Stored data:
(** Modelled from the spec: the registry's
    [getMethodReturnSchema(qualifiedName) -> Schema Descriptor | Error]: the
    method's return type name resolved in the contract's schema file. *)
Definition GetMethodReturn (cs : gmap string Contract) (qualified : string)
  : Result MessageDescriptor :=
  match GetFromMethodName cs qualified, GetMethod cs qualified with
  | Some c, Some m =>
      match ByName (file_Messages (c_File c)) (m_Return m) with
      | Some md => Ok md
      | None => Err (Errorf ErrTypeNotFound (m_Return m))
      end
  | _, _ => Err (Errorf ErrContract qualified)
  end.

(** Modelled from the spec: the command set's
    [addCommand(decl) -> Error(DuplicateCommand)] if the name collides; a
    rejected declaration leaves the set as it was, an accepted one is
    appended. *)
Definition hasCommand (cs : list CommandDeclaration) (name : string) : bool :=
  existsb (fun d => String.eqb (decl_Name d) name) cs.

Definition AddCommand (cs : list CommandDeclaration) (decl : CommandDeclaration)
  : list CommandDeclaration :=
  if hasCommand cs (decl_Name decl) then cs else cs ++ [decl].

(** The value of a hexadecimal digit. *)
Definition hexVal (c : ascii) : option N :=
  let n := N_of_ascii c in
  if (48 <=? n)%N && (n <=? 57)%N then Some (n - 48)%N
  else if (97 <=? n)%N && (n <=? 102)%N then Some (n - 87)%N
  else if (65 <=? n)%N && (n <=? 70)%N then Some (n - 55)%N
  else None.

Fixpoint hexDecode (s : string) : option bytes :=
  match s with
  | EmptyString => Some []
  | String _ EmptyString => None
  | String hi (String lo rest) =>
      match hexVal hi, hexVal lo, hexDecode rest with
      | Some h, Some l, Some bs =>
          Some (byte_of_ascii (ascii_of_N (16 * h + l)) :: bs)
      | _, _, _ => None
      end
  end.

(** Modelled from the spec: [util.HexStringToBytes], which is defined
    outside the files modelled here. A hex-encoded string, with or without the leading ["0x"], is
    decoded to raw bytes; a malformed hex string is an error. *)
Definition HexStringToBytes (s : string) : Result bytes :=
  let digits :=
    match s with
    | String "0" (String "x" rest) => rest
    | _ => s
    end in
  match hexDecode digits with
  | Some bs => Ok bs
  | None => Err (Opaque ("invalid hex string: " +:+ s))
  end.
(** C4. In both modes the area is the number of foreground pixels of the
    mask times the square of the calibration factor, whatever the factor:
    the automatic pipeline counts the cells of the final mask that are
    above 0 and starts with 0.01172 mm per pixel, the manual trace sums a
    mask of zeros and ones and starts with 0.006 mm per pixel; the text
    shown is that area.  A mask with no foreground pixel gives the count
    0 and the area 0. *)
Theorem area_is_count_times_factor_squared
    (bilateralFilter : Mat.t -> Z -> Z -> Z -> Mat.t)
    (boxMean : nat -> Mat.t -> Mat.t)
    (findContours : Mat.t -> list cv2.contour)
    (polyFill : cv2.contour -> cv2.point -> bool)
    (c : Q) (img : Mat.t) (points : list (Q * Q)) :
  let a := Auto.locals bilateralFilter boxMean findContours polyFill c img in
  let m := Manual.locals polyFill c img points in
  (* the automatic pipeline *)
  Auto.damaged_px a = count_foreground (Auto.final_mask a)
  /\ (Auto.area_mm2 a == inject_Z (count_foreground (Auto.final_mask a)) * c ^ 2)%Q
  /\ (forall self, Auto.image self = Some img -> Auto.mm_per_px self = c ->
        exists self',
          Auto.process_image bilateralFilter boxMean findContours polyFill self
            = Ok self'
          /\ Auto.mask self' = Some (Auto.final_mask a)
          /\ Auto.label_info self'
             = Fixed "✅ Damaged Area: " (Auto.area_mm2 a) 2 " mm²")
  /\ (Auto.mm_per_px Auto.init == 1172 # 100000)%Q
  (* the manual trace *)
  /\ Manual.pixel_area m = count_foreground (Manual.mask m)
  /\ (Manual.mm2_area m == inject_Z (count_foreground (Manual.mask m)) * c ^ 2)%Q
  /\ (forall self, Manual.image self = Some img -> Manual.pixel_spacing_mm self = c ->
        Manual.points self = points -> (3 <= List.length points)%nat ->
        exists self',
          Manual.calculate_area polyFill self = Ok self'
          /\ Manual.area_label self'
             = Fixed "Lesion Area: " (Manual.mm2_area m) 4 " mm²")
  /\ (Manual.pixel_spacing_mm Manual.init == 6 # 1000)%Q
  (* no foreground pixel *)
  /\ (Mat.all (fun v => v = 0) (Auto.final_mask a) ->
        Auto.damaged_px a = 0 /\ (Auto.area_mm2 a == 0)%Q)
  /\ (Mat.all (fun v => v = 0) (Manual.mask m) ->
        Manual.pixel_area m = 0 /\ (Manual.mm2_area m == 0)%Q).
Proof.
  cbv zeta.
  pose proof (final_mask_count bilateralFilter boxMean findContours polyFill c img)
    as Ha. cbv zeta in Ha.
  pose proof (trace_mask_count polyFill c img points) as Hm. cbv zeta in Hm.
  assert (Haa : (Auto.area_mm2 (Auto.locals bilateralFilter boxMean findContours
                                  polyFill c img)
                 == inject_Z (Auto.damaged_px (Auto.locals bilateralFilter boxMean
                                  findContours polyFill c img)) * c ^ 2)%Q)
    by reflexivity.
  assert (Hma : (Manual.mm2_area (Manual.locals polyFill c img points)
                 == inject_Z (Manual.pixel_area (Manual.locals polyFill c img points))
                    * c ^ 2)%Q)
    by reflexivity.
  split; [|split; [|split; [|split; [|split; [|split; [|split; [|split; [|split]]]]]]]].
  - exact Ha.
  - now rewrite <- Ha.
  - intros self Himg Hc. eexists. unfold Auto.process_image.
    rewrite Himg, Hc. cbn [Auto.mask Auto.label_info]. repeat split.
  - reflexivity.
  - exact Hm.
  - now rewrite <- Hm.
  - intros self Himg Hc Hpts Hlen. eexists. unfold Manual.calculate_area.
    rewrite Himg, Hc, Hpts.
    replace (List.length points <? 3)%nat with false
      by (symmetry; apply Nat.ltb_ge; exact Hlen).
    cbn [Manual.show_image Manual.area_label]. split; reflexivity.
  - reflexivity.
  - intros Hz. apply count_foreground_zero in Hz. rewrite <- Ha in Hz.
    split; [exact Hz|]. rewrite Haa, Hz. reflexivity.
  - intros Hz. apply count_foreground_zero in Hz. rewrite <- Hm in Hz.
    split; [exact Hz|]. rewrite Hma, Hz. reflexivity.
Qed.

Lemma area_is_count_times_factor_squared_witness :
  let a := Auto.locals Samples.no_blur Samples.grey_mean (fun _ => [])
             Samples.closed_polygon (1172 # 100000) [[7; 7]; [7; 7]] in
  Auto.damaged_px a = 0 /\ (Auto.area_mm2 a == 0)%Q.
Proof.
  cbv zeta.
  destruct (area_is_count_times_factor_squared Samples.no_blur Samples.grey_mean
              (fun _ => []) Samples.closed_polygon (1172 # 100000)
              [[7; 7]; [7; 7]] Samples.triangle)
    as [_ [_ [_ [_ [_ [_ [_ [_ [Hzero _]]]]]]]]].
  apply Hzero. vm_compute. repeat constructor.
Defined.

Example scan_area :
  let a := Auto.locals Samples.no_blur Samples.grey_mean
             (Samples.one_block 0 10 40 10) Samples.closed_polygon
             (1172 # 100000) Samples.scan in
  Auto.damaged_px a = 320
  /\ (Auto.area_mm2 a == inject_Z 320 * (1172 # 100000) ^ 2)%Q.
Proof. cbv zeta. split; vm_compute; reflexivity. Qed.

(** ** The manual trace *)







Section Release.

Variable polyFill : cv2.contour -> cv2.point -> bool.
(** [cv2.fillPoly] draws the outline of the polygon, so the cell of every
    vertex is set. *)
Hypothesis polyFill_vertices :
  forall pts p, In p pts -> polyFill pts p = true.



End Release.


Example triangle_area :
  exists self',
    Manual.on_release Samples.closed_polygon
      (Samples.tracing Samples.triangle) = Ok self'
    /\ exists area, Manual.area_label self' = Fixed "Lesion Area: " area 4 " mm²"
       /\ (area == inject_Z 31 * (6 # 1000) ^ 2)%Q.
Proof.
  eexists. split; [reflexivity|]. eexists. split; [reflexivity|].
  vm_compute. reflexivity.
Qed.

(** ** Clearing the trace *)

Lemma idle_step_without_press polyFill imread (self : Manual.LesionAreaApp)
    (ev : Manual.event) :
  Manual.is_press ev = false ->
  Manual.drawing self = false -> Manual.points self = [] ->
  exists self',
    Manual.step polyFill imread self ev = Ok self'
    /\ Manual.drawing self' = false /\ Manual.points self' = [].
Proof.
  intros Hev Hd Hp. destruct ev as [e|e| | |file_path]; cbn [Manual.step].
  - discriminate Hev.
  - exists self. unfold Manual.on_motion. rewrite Hd. auto.
  - exists self. unfold Manual.on_release. rewrite Hd. auto.
  - eexists. split; [reflexivity|]. cbn. auto.
  - eexists. split; [reflexivity|]. unfold Manual.load_image.
    destruct (String.eqb file_path ""); cbn; auto.
Qed.

Lemma idle_run_without_press polyFill imread (evs : list Manual.event) :
  forall self,
  forallb (fun ev => negb (Manual.is_press ev)) evs = true ->
  Manual.drawing self = false -> Manual.points self = [] ->
  exists self',
    Manual.run polyFill imread self evs = Ok self'
    /\ Manual.drawing self' = false /\ Manual.points self' = [].
Proof.
  induction evs as [|ev evs IH]; intros self Hevs Hd Hp.
  - exists self. auto.
  - cbn [forallb] in Hevs. apply andb_true_iff in Hevs. destruct Hevs as [Hev Hevs].
    apply negb_true_iff in Hev.
    destruct (idle_step_without_press polyFill imread self ev Hev Hd Hp)
      as [self1 [Hs [Hd1 Hp1]]].
    cbn [Manual.run]. rewrite Hs. now apply IH.
Qed.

Exercise details: Only the lines above starting at the line that holds "[[7; 7]; [7; 7]] Samples.triangle)" and ending at the line that holds "eexists. split; [reflexivity|]. eexists." are to be repeated, exactly and in full.

Task output:
              [[7; 7]; [7; 7]] Samples.triangle)
    as [_ [_ [_ [_ [_ [_ [_ [_ [Hzero _]]]]]]]]].
  apply Hzero. vm_compute. repeat constructor.
Defined.

Example scan_area :
  let a := Auto.locals Samples.no_blur Samples.grey_mean
             (Samples.one_block 0 10 40 10) Samples.closed_polygon
             (1172 # 100000) Samples.scan in
  Auto.damaged_px a = 320
  /\ (Auto.area_mm2 a == inject_Z 320 * (1172 # 100000) ^ 2)%Q.
Proof. cbv zeta. split; vm_compute; reflexivity. Qed.

(** ** The manual trace *)







Section Release.

Variable polyFill : cv2.contour -> cv2.point -> bool.
(** [cv2.fillPoly] draws the outline of the polygon, so the cell of every
    vertex is set. *)
Hypothesis polyFill_vertices :
  forall pts p, In p pts -> polyFill pts p = true.



End Release.


Example triangle_area :
  exists self',
    Manual.on_release Samples.closed_polygon
      (Samples.tracing Samples.triangle) = Ok self'
    /\ exists area, Manual.area_label self' = Fixed "Lesion Area: " area 4 " mm²"
       /\ (area == inject_Z 31 * (6 # 1000) ^ 2)%Q.
Proof.
  eexists. split; [reflexivity|]. eexists. split; [reflexivity|].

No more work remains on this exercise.